Economy puts aside post-mining boom blues

The Australian economy expanded by 0.6 per cent in the December quarter for an annual rate of three per cent, the fastest pace in nearly two years.

Australia finally appears to be getting over the end of the mining boom as new figures showed the economy growing at its fastest pace in nearly two years.

The latest national accounts showed the economy expanding at a healthy three per cent in 2015.

"Australia has already passed most of the way through the greatest terms of trade shock in our history," Prime Minister Malcolm Turnbull told the Australia China Business Council Networking Function in Canberra on Wednesday.

Treasurer Scott Morrison said it puts Australia well above the OECD average and comes despite global economic uncertainty and volatility.

It was even stronger than the Reserve Bank had been expecting, and suggests any thoughts of an interest cut can be cast aside for the time being.

"The great news of this story ... is the transition is occurring, it's not a promise, it's happening," Mr Morrison told reporters.

GDP expanded by 0.6 per cent in the final three months of the year after an upwardly revised 1.1 per cent increase in the September quarter.

The main contributions to growth were household consumption, housing construction, services exports and public investment.

They offset the continued decline in mining investment.

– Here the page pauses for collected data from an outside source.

(** ** Ports *)

(** X23: From construction on, the HTTP fallback port of the service is
    always defined; therefore [setPort] never changes it: after any
    sequence of port updates, [setPort] moves the HTTPS port only and the
    fallback keeps pointing to the port it had.  Every port update
    resets both error counters and leaves the retry flag alone. *)
Theorem setPort_never_moves_http_port
  (p0 : Z) (h0 : option Z) (s0 : QuotaService) (updates : list PortUpdate) (p : Z) :
  let e := fold_left update updates (newEndpoint p0 h0, s0) in
  (exists h, httpPort (fst e) = Some h) /\
  httpPort (fst (setPort p e)) = httpPort (fst e) /\
  port (fst (setPort p e)) = p /\
  retryCount (snd (setPort p e)) = 0 /\
  consecutiveErrors (snd (setPort p e)) = 0 /\
  isRetrying (snd (setPort p e)) = isRetrying s0.
Proof.
  assert (Hinv : forall us e,
            (exists h, httpPort (fst e) = Some h) ->
            (exists h, httpPort (fst (fold_left update us e)) = Some h) /\
            isRetrying (snd (fold_left update us e)) = isRetrying (snd e)).
  { induction us as [| u us IH]; intros e He; [split; [exact He | reflexivity] |].
    cbn [fold_left].
    destruct (IH (update e u)) as [Hd Hr].
    - destruct u; cbn; eexists; reflexivity.
    - split; [exact Hd |]. rewrite Hr. destruct u, e as [ep []]; reflexivity. }
  intros e.
  destruct (Hinv updates (newEndpoint p0 h0, s0)) as [[h Hh] Hr];
    [cbn; eexists; reflexivity |].
  fold e in Hh, Hr. cbn [snd] in Hr.
  split; [exists h; exact Hh |].
  unfold setPort. cbn [fst snd port httpPort]. rewrite Hh. cbn [nullish].
  repeat split. rewrite <- Hr. destruct (snd e); reflexivity.
Qed.
Definition run_events (s : db) (es : list bot_event) : db :=
  fold_left run_event es s.

(** The funds of a user that are held by pending orders. *)
Definition reserved (s : db) (user_id : Z) : Z :=
  Database.sum_rows
    (fun o => if decide (o_user_id o = user_id /\ o_status o = pending)
              then o_price o else 0)
    (orders s).

(** ** Sequences of calls, audit replay, sample stores *)

(** The storage invariant [CHECK (balance >= 0)] of [users]. *)
Definition balances_nonneg (s : db) : Prop :=
  map_Forall (fun _ u => 0 <= u_balance u) (users s).

(** A call of a method of [Database] that writes the store. *)
Inductive db_call :=
| UpdateUserBalance (user_id amount : Z) (now : string)
| ModifyUserBalance (user_id amount admin_id : Z) (now : string)
| CreateOrder (user_id : Z) (ptype : product_type) (product_id game_id : string)
    (price : Z) (now : string)
| UpdateOrderStatus (order_id : Z) (status : string) (admin_id : Z) (now : string)
| RejectOrder (order_id admin_id : Z) (now : string)
| CreateTransaction (tx_id : string) (user_id amount : Z)
    (payment_method : string) (payment_subtype payment_number : option string)
    (kwargs : gmap string pyval) (now : string)
| ConfirmTransaction (tx_id : string) (admin_id : Z) (now : string)
| RejectTransaction (tx_id : string) (admin_id : Z) (reason now : string)
| CleanupExpiredTransactions (cutoff : string).
(* ===== verification/Prelude.v ===== *)
(** * EventFlow: a verification development

    EventFlow (src/backend/app) runs workflows: directed acyclic graphs of nodes that workers
    execute. An API starts executions; a node whose parents have succeeded is queued; workers
    take jobs from a Redis stream, run the node's executor, and record the outcome in
    PostgreSQL, which queues the successors, retries the node or dead-letters it; a recovery
    loop takes over the jobs of dead workers; events go to browsers over WebSockets.

    ** The parts

    - Values. [Json] (Python's dicts, truth and equality), [PyStr] (int and UUID texts),
      [Dumps], [JsonParse] and [JsonRoundtrip] (json.dumps and json.loads). A dict is an
      association list with insertion order, a float a binary64 value of the Standard
      Library, a datetime a number of microseconds, a uuid its 128-bit integer, a string its
      UTF-8 bytes (the conversions of [PyStr] are those of ASCII texts).
    - [Errors] (core/errors.py) and [Models] (models/, schemas/workflow.py,
      transport/contracts.py): exceptions, rows, schemas.
    - Workflows. [Registry], [Conditions] and [Executors] (services/executor_registry.py);
      [DagValidator] (services/dag_validator.py); [WorkflowService] and [Catalog]
      (services/workflow_service.py, api/workflows.py).
    - The store. [Monad] is the state and exception monad with its weakest preconditions;
      [Store] has the tables, the SQLAlchemy session (identity map, staged events) and the
      primitives the services are written in; [Tx] describes a transaction on one execution.
    - Events. [Events] (websocket/events.py), [LogHelpers] (websocket/broadcaster.py,
      observability/log_helpers.py), [WebSocket] (websocket/connection_manager.py,
      api/websocket.py, the listener of main.py) and [Sockets], the interleaving of their
      tasks.
    - Running. [StateTransition] (services/state_transition.py), [Publisher]
      (queue/publisher.py), [Runtime] ([process_job] of worker/runtime.py), [WorkerLoop]
      ([run_worker]), [Recovery] (worker/recovery.py), [Engine] (services/execution_engine.py,
      retry_policy.py), [Dlq] (services/dlq_service.py), [Workers]
      (services/worker_service.py, worker/heartbeat.py).
    - Transport. [Messages], [Rpc] and [Descriptors] (the generated modules of
      transport/eventflow/ and their .proto files); [Transport] (the two clients and the
      server of transport/).
    - Access. [Auth] and [AuthSpec] (api/auth.py, core/security.py,
      services/api_key_service.py), [RateLimit] (api/middleware/rate_limit.py).
    - Around the engine. [Observe] (services/metrics_service.py,
      services/execution_log_service.py), [Api] (api/executions.py, api/dlq.py, api/metrics.py,
      schemas/, the handlers of core/errors.py), [App] (main.py, core/config.py,
      api/middleware/security_headers.py, api/health.py), [Lifecycle] (worker/background.py,
      worker/__main__.py, the singletons of db/session.py and queue/redis_client.py).
    - The database. [Schema] (models/ and db/base.py as tables, the operations of Alembic),
      [Migrations] (alembic/versions), [Columns] and [Tables] (what the columns of the
      engine's rows hold, and the rows of the store in that schema),
      [Seeds] (scripts/seed_demo_workflows.py, scripts/create_api_key.py).

    ** The system and its specification

    A call of a service is a function from the world to a result and a world. Between two
    commits nothing of it can be seen by another session, so [process_job], the recovery and
    the engine's operations are split at their commits into stretches ([claim_job],
    [load_job], [complete_job], [publish_nodes], [recover_job], [start_create],
    [retry_requeue], ...), and [process_job] and the others are their composition. [System]
    interleaves the stretches of any number of workers, recoveries and requests, each in a
    session of its own: messages may be delivered again and in any order, any task may die
    between two stretches, publishing may fail, Redis may be down.

    [Machine] is the contract: the abstract machine of one execution, with a status, an
    attempt counter and a bound for each node. [Downstream], [Complete], [Start] and [Steps]
    say what each stretch does to the rows; [Abstraction], [Evolution] and [Invariant] show
    that every step of the system is a run of the machine on every execution. [Execute] runs
    schedules; its demo gives the states on which the theorems are tried out.

    ** What is shown

    - [Guarantees]: refinement of the machine; nothing starts before its parents have
      succeeded; what the status of an execution says of its nodes; progress; bounded
      attempts; skipped branches; settled nodes stay; failure and dead letters.
    - [Liveness]: without manual retries an execution of a workflow that has nodes ends after
      a bounded number of deliveries, if no branch condition has a path Python cannot hash;
      that the messages are there to be delivered is assumed. With such a path completing
      the job raises [TypeError], every time.
    - [Handlers], [EngineSpec]: each operation on every branch, errors included, and the
      isolation of tenants. [Delivery], [Redelivery]: what an acknowledged message means, from
      the loop of a worker and from the recovery.
    - [DagValidator]: acceptance is well-formedness and acyclicity; the order is topological;
      the errors. [Catalog]: versions, checksums, and that the service is a step of the system.
    - [Publisher]: the payload round trip, totality of its parser, the consumer group.
    - [Executors], [Conditions]: which URLs an executor sends requests to, over the tree of
      its effects; the outcome of a condition, against a three-way comparison.
    - [AuthSpec]: reuse and expiry of tokens, and one valid token in a family: refreshes run
      in two steps there, and those of one family must not overlap, or else there are two
      ([refresh_race]). [RateLimit]: the sliding window.
    - [Observe]: what each of the dashboard's numbers counts, read in one snapshot, and how
      they fit together. [Api]: somebody else's execution cannot be told from none. [App]:
      which layer answers, with which headers. [Lifecycle]: a worker ends offline unless its
      last block is interrupted, and what its heartbeat has written.
    - [Migrations]: the revisions build what the models declare and lose no row. [Tables]: the
      reachable tables are typed by that schema, lengths of strings included, and satisfy
      its constraints, as long as the names in the stored workflows fit. [Seeds]: the
      demonstration workflows can be created and run.
    - [Workers]: registration. [WebSocket]: delivery of events. [Sockets]: a socket is sent
      only what its execution's owner may see, whatever the interleaving.
    - [Transport]: the gRPC client, through the generated stub and the registered servicer,
      refines the client in the process. [Rpc]: every generated call reaches the method of its
      name. [Descriptors]: the generated modules are what the .proto files say.

    ** Fuel and bounds

    Loops that are not structural take fuel, and theorems exclude its exhaustion: Kahn's loop
    gets one unit per node ([validate_workflow_errors]), the skip loop the number of seeds
    plus the number of edges ([queue_downstream_spec]), the parser of JSON twice the length
    of its input plus two ([parse_enough] in [JsonRoundtrip]). Columns are as wide as their
    values need; attempts are bounded by the policy, whose fields the schema bounds.

    ** Parameters

    What is not under src/ is an argument: SHA-256, random tokens, PyJWT, [float.__repr__],
    the resolver, httpx and the ipaddress tables, Redis ([StreamOps] with [StreamLaws] for the
    queue, a pipeline for the limiter), grpcio and the serialization of messages ([Grpc] with
    [GrpcLaws]), protobuf's [Struct], a set's order of iteration.

    ** Not modelled

    - Failures of the database itself and the serialization of concurrent writes to one row:
      a stretch is one step, as is a request to the authentication endpoints in [reuse_revokes_family].
    - FastAPI's routing and its parsing of requests, Starlette's CORS middleware, uvicorn.
    - Timers: the poll intervals, block times and the heartbeats' periods; signals.
    - A row that does not fit its columns: that an INSERT of a name that is too long fails.
      [Tables] excludes such names; the range of integer columns is not looked at.
    - gRPC's details of errors, deadlines and failures on the way; logging; the connection
      settings of alembic/env.py; the test suite.

    ** Plan

    The stream with its pending entries, shared by the worker's and the recovery's loops; the
    finer interleaving of two sessions inside a claim; the tables of keys and workers joined
    to the store. *)

From Stdlib Require Export ZArith Lia.
From stdpp Require Export prelude gmap strings relations.

(** ** Results

    A call of the program returns a value or raises; [res E A] is that sum. *)

Inductive res (E A : Type) : Type :=
| Ok (a : A)
| Err (e : E).

Arguments Ok {E A} _.
Arguments Err {E A} _.

#[global] Instance res_ret {E} : MRet (res E) := fun A a => Ok a.
#[global] Instance res_bind {E} : MBind (res E) :=
  fun A B f m => match m with Ok a => f a | Err e => Err e end.
#[global] Instance res_fmap {E} : FMap (res E) :=
  fun A B f m => match m with Ok a => Ok (f a) | Err e => Err e end.

Definition is_ok {E A} (r : res E A) : bool :=
  match r with Ok _ => true | Err _ => false end.

#[global] Instance res_eq_dec {E A} `{EqDecision E, EqDecision A} : EqDecision (res E A).
Proof. solve_decision. Defined.

Lemma res_bind_Ok {E A B} (m : res E A) (f : A → res E B) b :
  (m ≫= f) = Ok b ↔ ∃ a, m = Ok a ∧ f a = Ok b.
Proof.
  destruct m as [a|e']; simpl; split; [by eauto|by intros (? & [= <-] & ?)|done|].
  by intros (? & ? & ?).
Qed.

Lemma res_bind_Err {E A B} (m : res E A) (f : A → res E B) e :
  (m ≫= f) = Err e ↔ m = Err e ∨ ∃ a, m = Ok a ∧ f a = Err e.
Proof.
  destruct m as [a|e']; simpl; split; [by eauto|by intros [?|(? & [= <-] & ?)]| |].
  - intros [= ->]. by left.
  - by intros [[= ->]|(? & ? & ?)].
Qed.

Lemma res_bind_eq {E A B} (m : res E A) (f : A → res E B) a r :
  m = Ok a → f a = r → (m ≫= f) = r.
Proof. by intros ->. Qed.

(** Case analysis on the head of a stuck bind of results, keeping the equation. *)
Ltac res_inv :=
  repeat match goal with
  | H : (_ ≫= _) = Ok _ |- _ => apply res_bind_Ok in H as (? & ? & ?)
  | H : Ok _ = Ok _ |- _ => injection H as H
  | H : Ok _ = Err _ |- _ => discriminate H
  | H : Err _ = Ok _ |- _ => discriminate H
  | H : Err _ = Err _ |- _ => injection H as H
  end.

(** [for x in l: a = f(a, x)], stopping at the first exception. *)
Fixpoint foldM {E A B} (f : A → B → res E A) (a : A) (l : list B) : res E A :=
  match l with
  | [] => Ok a
  | x :: l' => a' ← f a x; foldM f a' l'
  end.

Lemma foldM_app {E A B} (f : A → B → res E A) a l k :
  foldM f a (l ++ k) = foldM f a l ≫= fun a' => foldM f a' k.
Proof.
  revert a. induction l as [|x l IH]; intros a; simpl; [done|].
  destruct (f a x); simpl; [apply IH|done].
Qed.

(** An invariant of the loop body indexed by the elements already processed. *)
Lemma foldM_ind {E A B} (f : A → B → res E A) (P : list B → A → Prop) l :
  ∀ a0, P [] a0 →
  (∀ done x a a', P done a → f a x = Ok a' → P (done ++ [x]) a') →
  ∀ a, foldM f a0 l = Ok a → P l a.
Proof.
  induction l as [|x l IH] using rev_ind; intros a0 H0 Hstep a Hf.
  - injection Hf as <-. done.
  - rewrite foldM_app in Hf. res_inv. simpl in *. res_inv. subst.
    eapply Hstep; [|done]. by eapply IH.
Qed.

(** ** Relations *)

Lemma tc_flip {A} (R : relation A) x y : tc (flip R) x y → tc R y x.
Proof. induction 1 as [x y H|x z y H _ IH]; [by apply tc_once|by eapply tc_r]. Qed.

(** ** Lists *)

Lemma list_filter_ext {A} (P Q : A → Prop) `{!∀ x, Decision (P x), !∀ x, Decision (Q x)}
    (l : list A) :
  (∀ x, x ∈ l → (P x ↔ Q x)) → filter P l = filter Q l.
Proof.
  induction l as [|x l IH]; intros Hl; [done|]. rewrite !filter_cons, IH by set_solver.
  assert (P x ↔ Q x) as Hx by (apply Hl; by left). by repeat case_decide; try tauto.
Qed.

Lemma list_filter_fmap {A B} (P : B → Prop) `{!∀ x, Decision (P x)} (f : A → B) (l : list A) :
  filter P (f <$> l) = f <$> filter (fun x => P (f x)) l.
Proof.
  induction l as [|x l IH]; [done|]. rewrite fmap_cons, !filter_cons. by case_decide; rewrite IH.
Qed.

(** A dict comprehension: later elements overwrite earlier ones. *)
Lemma foldl_insert {K} `{Countable K} {A B} (k : A → K) (v : A → B) (l : list A) (m : gmap K B) :
  foldl (fun m a => <[k a := v a]> m) m l =
  list_to_map (reverse ((fun a => (k a, v a)) <$> l)) ∪ m.
Proof.
  revert m. induction l as [|a l IH]; intros m; simpl; [by rewrite (left_id_L ∅ (∪))|].
  rewrite IH, reverse_cons, list_to_map_app. simpl.
  by rewrite <- (assoc_L (∪)), insert_empty, <- insert_union_singleton_l.
Qed.

Lemma foldl_insert_nodup {K} `{Countable K} {A B} (k : A → K) (v : A → B) (l : list A) :
  NoDup (k <$> l) →
  foldl (fun m a => <[k a := v a]> m) ∅ l = (list_to_map ((fun a => (k a, v a)) <$> l) : gmap K B).
Proof.
  intros Hnd. rewrite foldl_insert, (right_id_L ∅ (∪)). symmetry.
  apply list_to_map_proper; [|by rewrite reverse_Permutation].
  by rewrite <- list_fmap_compose.
Qed.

"Our growth performance ... is very encouraging and should be a pat on the back for every Australian who's been out there making this transition of our economy work," Mr Morrison said.

But it wasn't all good news for the treasurer as he puts together his first budget.

Income growth, as gauged by nominal GDP, remains subdued as a big decline in commodity prices puts downward pressure on wages, company profits and government revenue.

"It is why the economy feels weaker than the headline GDP numbers imply," Commonwealth Bank of Australia chief economist Michael Blythe said.

Nominal GDP grew by a modest 0.4 per cent in the December quarter and 1.9 per cent over the year.

During previous periods of fiscal consolidation when budgets were returned to surplus, nominal GDP growth averaged 5.7 per cent in the 1990s and 11.4 per cent in the 1980s.

"It is one of the major challenges of achieving our medium-term fiscal consolidation strategy," Mr Morrison said, who will hand down the budget on May 10.

The acceleration in growth overall coincided with the surprising strength in employment over the past year, which saw the jobless rate ease from 6.3 per cent to 5.8 per cent.

However, unemployment has since increased to six per cent.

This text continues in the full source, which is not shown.